## Assignment
Beneath this instruction is a block of data; output from it exactly the lines that run from the one containing "intros Hp Ht." through the one containing "destruct (lease_spec evs)", inclusive.

(Collected data entries)
╭──

Lemma split_semi_part part r :
  59 ∉ part -> split_semi (part ++ 59 :: r) = (part, Some r).
Proof.
  induction part as [|c part IH]; intros Hp; [done|]. cbn [app split_semi].
  destruct (Z.eqb_spec c 59) as [->|]; [set_solver|]. rewrite IH by set_solver. done.
Qed.

Lemma split_semi_last part : 59 ∉ part -> split_semi part = (part, None).
Proof.
  induction part as [|c part IH]; intros Hp; [done|]. cbn [split_semi].
  destruct (Z.eqb_spec c 59) as [->|]; [set_solver|]. rewrite IH by set_solver. done.
Qed.

Lemma scpi_writes_join fuel part parts :
  (length (join_semi part parts) < fuel)%nat -> 59 ∉ part -> Forall (fun q => 59 ∉ q) parts ->
  scpi_writes_loop fuel (join_semi part parts) = true <-> Exists (fun q => 63 ∉ q) (part :: parts).
Proof.
  revert part fuel. induction parts as [|q parts IH]; intros part [|fuel] Hf Hp Hps; [lia| |lia|]; cbn [join_semi scpi_writes_loop].
  - rewrite split_semi_last by done. case_bool_decide; cbn [negb].
    + split; [done|]. by intros [?|?%Exists_nil]%Exists_cons.
    + split; [by left|done].
  - rewrite split_semi_part by done. case_bool_decide; cbn [negb].
    + apply Forall_cons in Hps as [Hq Hps]. rewrite IH; [|cbn [join_semi] in Hf; rewrite length_app in Hf; cbn in Hf; lia|done..].
      rewrite (Exists_cons _ part). naive_solver.
    + split; [by left|done].
Qed.

Lemma scpi_line_writes_spec part parts :
  59 ∉ part -> Forall (fun q => 59 ∉ q) parts ->
  cmd_gate_scpi_line_writes (join_semi part parts) = true <-> Exists (fun q => 63 ∉ q) (part :: parts).
Proof. intros. apply scpi_writes_join; [lia|done..]. Qed.

(** While a cloud consumer holds the pod, the LAN may look and not touch: a
    line from a LAN connection (the USB link included) reaches only read handlers
    that leave the capture hardware alone, and a SCPI line is refused exactly when
    one of its ';'-separated parts holds no '?'. *)
Theorem leased_lan_reads_only pod conn_id buf :
  command_handler_policy_src conn_id = POLICY_SRC_LAN ->
  fst (lease_gate_active (p_lease pod) (p_now_ms pod)) = true ->
  (forall d json, dispatch_line pod conn_id buf = Handler d json ->
     d_tier d = CMD_TIER_T0 /\ cmd_has (Some d) CMD_F_HEAVY = false /\
     (cmd_has (Some d) CMD_F_MIXED = true -> mixed_write (d_name d) (Some buf) = false)) /\
  (forall part parts, 59 ∉ part -> Forall (fun q => 59 ∉ q) parts ->
     scpi_line_blocked_by_lease pod conn_id (join_semi part parts) = true <->
     Exists (fun q => 63 ∉ q) (part :: parts)).
Proof.
  intros Hl Ha. split.
  - intros d json (-> & _ & E & _ & Hm & _)%dispatch_iff. destruct (Hm Hl Ha) as [Ht Hh].
    apply cmd_find_row in E as [Hd _]. destruct (tier_of_row d (Some buf) Hd) as [H1 H2].
    assert (0 <= d_tier d).
    { assert (H : forallb (fun d => 0 <=? d_tier d) k_tiers = true) by (vm_compute; reflexivity).
      rewrite forallb_forall in H. specialize (H d). rewrite <- list_elem_of_In in H. specialize (H Hd). lia. }
    split_and!; [lia|done|apply H2; lia].
  - intros part parts Hp Hps. unfold scpi_line_blocked_by_lease. rewrite (proj2 (src_is_true _ _) Hl), Ha.
    by apply scpi_line_writes_spec.
Qed.

Lemma leased_lan_reads_only_witness :
  let pod := pod_idle POD_LAN_OPEN (lease_gate_update lease_init true (Some (str "ci")) 60 500) in
  let j := LBRACE :: QUOTE :: str "cmd" ++ [QUOTE; COLON; QUOTE] ++ str "ping" ++ [QUOTE; RBRACE] in
  dispatch_line pod 0 j = Handler (row "ping" CMD_TIER_T0 [CMD_F_NO_HW; CMD_F_NOISY]) j /\
  (scpi_line_blocked_by_lease pod 0 (join_semi (str "*IDN?") [str ":OUTP ON"]) = true <->
   Exists (fun q => 63 ∉ q) [str "*IDN?"; str ":OUTP ON"]).
Proof.
  intros pod j. split; [vm_compute; reflexivity|].
  refine (proj2 (leased_lan_reads_only pod 0 j _ _) (str "*IDN?") [str ":OUTP ON"] _ _);
    [reflexivity|vm_compute; reflexivity| |]; refine (bool_decide_unpack _ _); vm_compute; exact I.
Defined.

(** A cloud tunnel never runs a verb above the tier the server set for its
    user, whatever [max_tier] it was given, and the single-reply cloud channel
    never runs a verb that streams. *)
Theorem cloud_tiers pod conn_id tiers max_tier buf d json :
  p_tunnel_max_tier pod = command_handler_set_tunnel_max_tier tiers conn_id max_tier -> length tiers = 3%nat ->
  (is_tunnel_conn conn_id = true -> 0 <= max_tier <= 3 -> dispatch_line pod conn_id buf = Handler d json ->
     cmd_tier_of (Some d) (Some buf) <= max_tier) /\
  (command_handler_dispatch_cloud pod buf = Handler d json -> cmd_has (Some d) CMD_F_STREAM = false).
Proof.
  intros Hp Hlen. split.
  - intros Ht Hmx (-> & _ & E & _ & _ & Hm & _)%dispatch_iff. specialize (Hm Ht).
    rewrite Hp in Hm. unfold command_handler_set_tunnel_max_tier in Hm. rewrite Ht in Hm. cbn [negb] in Hm.
    destruct (Z.ltb_spec max_tier 0), (Z.ltb_spec 3 max_tier); [lia..|]. cbn [orb] in Hm.
    rewrite u8_id in Hm by lia. unfold is_tunnel_conn in Ht.
    rewrite (nth_lookup_Some _ _ _ max_tier) in Hm; [apply Hm; lia|].
    apply list_lookup_insert_eq. lia.
  - unfold command_handler_dispatch_cloud. destruct (found _) eqn:Ef; cbn [negb]; [|done].
    destruct (cmd_has (cmd_find _) CMD_F_STREAM) eqn:Es; [done|].
    intros (-> & _ & E & _)%dispatch_iff. by rewrite E in Es.
Qed.

Lemma cloud_tiers_witness :
  let pod := Pod POD_LAN_LOCKED lease_init 0 (command_handler_set_tunnel_max_tier tunnel_tiers_init 8 1)
               false true (fun _ => false) (fun _ _ => None) in
  let j := LBRACE :: QUOTE :: str "cmd" ++ [QUOTE; COLON; QUOTE] ++ str "dac_stop" ++ [QUOTE; RBRACE] in
  dispatch_line pod 8 j = Handler (row "dac_stop" CMD_TIER_T1 []) j /\
  cmd_tier_of (Some (row "dac_stop" CMD_TIER_T1 [])) (Some j) <= 1.
Proof.
  intros pod j. assert (E : dispatch_line pod 8 j = Handler (row "dac_stop" CMD_TIER_T1 []) j)
    by (vm_compute; reflexivity).
  split; [exact E|].
  apply (cloud_tiers pod 8 tunnel_tiers_init 1 j _ j); [reflexivity|reflexivity|reflexivity|lia|exact E].
Defined.

(** ** The lease against an unbounded clock

    The pod's clock is the low 32 bits of a time that never wraps. The lease is
    specified by its deadline on that time; polls do not appear in it. *)

Inductive lease_event :=
| LeaseState (held : bool) (holder : option cstr) (expires_in_s : Z)   (* a lease.state frame *)
| LinkDropped
| Poll.

Definition lease_step (l : lease_t) (ev : Z * lease_event) : lease_t :=
  match snd ev with
  | LeaseState held holder e => lease_gate_update l held holder e (u32 (fst ev))
  | LinkDropped => lease_gate_clear l
  | Poll => lease_gate_expire l (u32 (fst ev))
  end.
Definition lease_run (evs : list (Z * lease_event)) : lease_t := fold_left lease_step evs lease_init.

(** The specification: the deadline of the last frame that announced a lease. *)
Definition lease_spec_step (d : option Z) (ev : Z * lease_event) : option Z :=
  match snd ev with
  | LeaseState true _ e => if e =? 0 then None else Some (fst ev + 1000 * Z.min e LEASE_GATE_MAX_S)
  | LeaseState false _ _ | LinkDropped => None
  | Poll => d
  end.
Definition lease_spec (evs : list (Z * lease_event)) : option Z := fold_left lease_spec_step evs None.

(** The net task comes round within 2^30 ms (12 days); times do not go back. *)
Fixpoint paced (t : Z) (evs : list (Z * lease_event)) : Prop :=
  match evs with
  | [] => True
  | (t', ev) :: evs' =>
      t <= t' <= t + 1073741824 /\ match ev with LeaseState _ _ e => 0 <= e | _ => True end /\ paced t' evs'
  end.
Definition last_time (t : Z) (evs : list (Z * lease_event)) : Z := default t (fst <$> last evs).

(** The lease agrees with the specification at time [t]: held with the wrapped
    deadline, or forgotten once the deadline has passed. *)
Definition lease_agrees (l : lease_t) (d : option Z) (t : Z) : Prop :=
  match d with
  | Some d =>
      d <= t + 600000 /\
      (s_held l = true /\ s_deadline_ms l = u32 d /\ t - 1073741824 <= d \/ s_held l = false /\ d <= t)
  | None => s_held l = false
  end.

Lemma s32_small z : -2147483648 <= z < 2147483648 -> s32 z = z.
Proof. intros. unfold s32. branch; wrap_lia. Qed.

Lemma s32_deadline d t : -2147483648 <= d - t < 2147483648 -> s32 (u32 d - u32 t) = d - t.
Proof.
  intros H. rewrite <- (s32_small (d - t) H). unfold s32. f_equal.
  replace (u32 (u32 d - u32 t)) with (u32 (d - t)); [done|]. unfold u32. by rewrite <- Zminus_mod.
Qed.

Lemma lease_step_agrees l d t t' ev :
  lease_agrees l d t -> t <= t' <= t + 1073741824 ->
  match ev with LeaseState _ _ e => 0 <= e | _ => True end ->
  lease_agrees (lease_step l (t', ev)) (lease_spec_step d (t', ev)) t'.
Proof.
  intros Ha Ht He. destruct ev as [held holder e| |]; cbn [lease_step lease_spec_step fst snd].
  - unfold lease_gate_update. destruct held; cbn [negb orb]; [|done].
    destruct (Z.eqb_spec e 0); [done|]. cbn [lease_agrees s_held s_deadline_ms]. split; [lia|]. left.
    split_and!; [done| |lia].
    replace (if LEASE_GATE_MAX_S <? e then LEASE_GATE_MAX_S else e) with (Z.min e LEASE_GATE_MAX_S)
      by (destruct (Z.ltb_spec LEASE_GATE_MAX_S e); lia).
    unfold u32. rewrite Zplus_mod_idemp_l. f_equal. lia.
  - done.
  - unfold lease_gate_expire. destruct d as [d|]; [|by cbn in *; rewrite Ha].
    destruct Ha as [H1 [(H2 & H3 & H4)|[H2 H3]]].
    + rewrite H2, H3, s32_deadline by lia. cbn [andb]. destruct (Z.leb_spec (d - t') 0).
      * split; [lia|right]. split; [done|lia].
      * split; [lia|left]. split_and!; [done..|lia].
    + rewrite H2. split; [lia|right]. split; [done|lia].
Qed.

Lemma lease_run_agrees evs l d t :
  lease_agrees l d t -> paced t evs ->
  lease_agrees (fold_left lease_step evs l) (fold_left lease_spec_step evs d) (last_time t evs).
Proof.
  revert l d t. induction evs as [|[t' ev] evs IH]; intros l d t Ha Hp; [done|].
  destruct Hp as (Ht & He & Hp). cbn [fold_left].
  replace (last_time t ((t', ev) :: evs)) with (last_time t' evs).
  2:{ unfold last_time. rewrite last_cons. by destruct (last evs). }
  apply IH; [|done]. by apply lease_step_agrees with t.
Qed.

(** The lease is what the server last announced, at most 600 s of it, and
    ends by itself: however often the frames came, and although the millisecond
    clock wraps every 49 days, the gate reports a lease exactly until the
    announced deadline, with the seconds left rounded up. *)
Theorem lease_refines_deadline evs t :
  paced 0 evs -> last_time 0 evs <= t <= last_time 0 evs + 1073741824 ->
  lease_gate_active (lease_run evs) (u32 t) =
    match lease_spec evs with
    | Some d => if t <? d then (true, (d - t + 999) / 1000) else (false, 0)
    | None => (false, 0)
    end.
Proof.
  intros Hp Ht. pose proof (lease_run_agrees evs lease_init None 0 eq_refl Hp) as Ha.
  fold (lease_run evs) in Ha. fold (lease_spec evs) in Ha. unfold lease_gate_active.
  destruct (lease_spec evs) as [d|]; [|by cbn in Ha; rewrite Ha].
  destruct Ha as [H1 [(H2 & H3 & H4)|[H2 H3]]].
  - rewrite H2, H3, s32_deadline by lia. cbn [negb].
    destruct (Z.leb_spec (d - t) 0), (Z.ltb_spec t d); try lia; [done|].
    rewrite (u32_id (d - t)) by lia. by rewrite u32_id by lia.
  - rewrite H2. cbn [negb]. destruct (Z.ltb_spec t d); [lia|done].
Qed.

Lemma lease_refines_deadline_witness :
  let evs0 := [(1073741824, Poll); (2147483648, Poll); (3221225472, Poll); (4294967000, LeaseState true (Some (str "ci")) 3600)] in
  lease_gate_active (lease_run evs0) (u32 4295000000) = (true, 567).
Proof.
  intros evs0.
  rewrite (lease_refines_deadline evs0 4295000000); [reflexivity|cbn; lia|cbn; lia].
Defined.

╰──

## Written solution
  intros Hp Ht. pose proof (lease_run_agrees evs lease_init None 0 eq_refl Hp) as Ha.
  fold (lease_run evs) in Ha. fold (lease_spec evs) in Ha. unfold lease_gate_active.
  destruct (lease_spec evs) as [d|]; [|by cbn in Ha; rewrite Ha].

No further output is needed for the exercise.